Please reproduce, exactly and with nothing else, every line from the one containing "destruct (forEach_recommendations (own" through the last line of the records below.

[Provided information]

(** ** runAnalysis *)

Lemma trun_bind {A B : Type} (net : transport) (p : task A) (f : A -> task B) :
  forall n acc,
    trun net (tbind p f) n acc =
    match trun net p n acc with
    | (tr, m, inr a) => trun net (f a) m tr
    | (tr, m, inl e) => (tr, m, inl e)
    end.
Proof.
  induction p as [a|e|ev k IH|url init k IH|k IH]; intros n acc; simpl; auto.
Qed.

Lemma trun_try_catch {A : Type} (net : transport) (p : task A) (h : js_error -> task A) :
  forall n acc,
    trun net (ttry_catch p h) n acc =
    match trun net p n acc with
    | (tr, m, inr a) => (tr, m, inr a)
    | (tr, m, inl e) => trun net (h e) m tr
    end.
Proof.
  induction p as [a|e|ev k IH|url init k IH|k IH]; intros n acc; simpl; auto.
Qed.

Lemma silent_bind (p : task unit) (f : unit -> task unit) :
  silent p -> (forall u, silent (f u)) -> silent (tbind p f).
Proof.
  induction 1; intros Hf; simpl; [apply Hf | constructor | constructor; auto
                                 | constructor; auto]. Qed.

Lemma ends_bind (p : task unit) (f : unit -> task unit) :
  silent p -> ends (tbind p f) = ends p && ends (f tt).
Proof. induction 1 as [[]| |msg k Hk IH|msg v k Hk IH]; simpl; auto. Qed.

Lemma trun_silent (net : transport) (p : task unit) :
  silent p ->
  forall n acc, exists tr e,
    trun net p n acc = (tr, n, if ends p then inr tt else inl e) /\
    urls_requested tr = urls_requested acc /\
    notes_shown tr = notes_shown acc /\
    windows_opened tr = windows_opened acc.
Proof.
  induction 1 as [[]|e|msg k Hk IH|msg v k Hk IH]; intros n acc; simpl.
  - exists acc, (mk_error "" ""). repeat split.
  - exists acc, e. repeat split.
  - destruct (IH n (acc ++ [PEff (Core (ConsoleLog msg))])) as [tr [e [Hrun [H1 [H2 H3]]]]].
    exists tr, e. split; [exact Hrun|].
    unfold urls_requested, notes_shown, windows_opened in *.
    rewrite omap_app in H1. rewrite omap_app in H2. rewrite omap_app in H3.
    simpl in *. rewrite app_nil_r in H1, H2, H3.
    repeat split; assumption.
  - destruct (IH n (acc ++ [PEff (ConsoleLogValue msg v)])) as [tr [e [Hrun [H1 [H2 H3]]]]].
    exists tr, e. split; [exact Hrun|].
    unfold urls_requested, notes_shown, windows_opened in *.
    rewrite omap_app in H1. rewrite omap_app in H2. rewrite omap_app in H3.
    simpl in *. rewrite app_nil_r in H1, H2, H3.
    repeat split; assumption.
Qed.

Section AnalysisFacts.

Variable ToString : value -> js_error + string.

Lemma silent_loop (items : list value) (callback : value -> task unit) (ok_item : value -> bool) :
  (forall item, silent (callback item) /\ ends (callback item) = ok_item item) ->
  silent (foldr (fun item rest => callback item;; rest) (TRet tt) items) /\
  ends (foldr (fun item rest => callback item;; rest) (TRet tt) items) = forallb ok_item items.
Proof.
  intros Hcb. induction items as [|item items [IH1 IH2]]; simpl.
  - split; [constructor | reflexivity].
  - destruct (Hcb item) as [Hs He]. split.
    + apply silent_bind; [exact Hs | intros _; exact IH1].
    + unfold mbind, task_bind in *. rewrite (ends_bind _ _ Hs), He, IH2. reflexivity.
Qed.

Lemma show_recommendation_silent (rec : value) :
  silent (show_recommendation ToString rec) /\
  ends (show_recommendation ToString rec) = renders ToString rec.
Proof.
  unfold show_recommendation, renders. destruct (ToString rec); simpl.
  - split; [constructor | reflexivity].
  - split; [repeat constructor | reflexivity].
Qed.

Lemma forEach_recommendations (recs : value) :
  silent (forEach recs (show_recommendation ToString)) /\
  ends (forEach recs (show_recommendation ToString))
  = match recs with VArr items => forallb (renders ToString) items | _ => false end.
Proof.
  destruct recs; simpl; try (split; [constructor | reflexivity]).
  apply silent_loop, show_recommendation_silent.
Qed.

Lemma read_own (gap : value) (name : string) :
  match gap with VUndefined | VNull => False | _ => True end ->
  read gap name = inr (own gap name).
Proof. destruct gap; simpl; intros H; try contradiction; reflexivity. Qed.

Lemma show_gap_silent (gap : value) :
  silent (show_gap ToString gap) /\ ends (show_gap ToString gap) = gap_ok ToString gap.
Proof.
  assert (Hdead : match gap with VUndefined | VNull => False | _ => True end \/
                  (gap = VUndefined \/ gap = VNull))
    by (destruct gap; simpl; auto).
  destruct Hdead as [Hlive | [-> | ->]];
    [|split; [constructor | reflexivity]|split; [constructor | reflexivity]].
  assert (Hok : gap_ok ToString gap
                = renders ToString (own gap "year") && renders ToString (own gap "severity") &&
                  renders ToString (own gap "gap") &&
                  renders ToString (own gap "gap_percentage") &&
                  match own gap "recommendations" with
                  | VArr recs => forallb (renders ToString) recs
                  | _ => false
                  end)
    by (destruct gap; simpl in Hlive; try contradiction; reflexivity).
  rewrite Hok. clear Hok.
  unfold show_gap, interpolate, renders.
  rewrite !(read_own gap _ Hlive). simpl.
  destruct (ToString (own gap "year")); simpl; [split; [constructor | reflexivity]|].
  destruct (ToString (own gap "severity")); simpl; [split; [constructor | reflexivity]|].
  destruct (ToString (own gap "gap")); simpl; [split; [constructor | reflexivity]|].
  destruct (ToString (own gap "gap_percentage")); simpl; [split; [constructor | reflexivity]|].
  destruct (forEach_recommendations (own gap "recommendations")) as [H1 H2].
  split; [constructor; exact H1 | exact H2].
Qed.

[/Provided information]

[Answer box]:
  destruct (forEach_recommendations (own gap "recommendations")) as [H1 H2].
  split; [constructor; exact H1 | exact H2].
Qed.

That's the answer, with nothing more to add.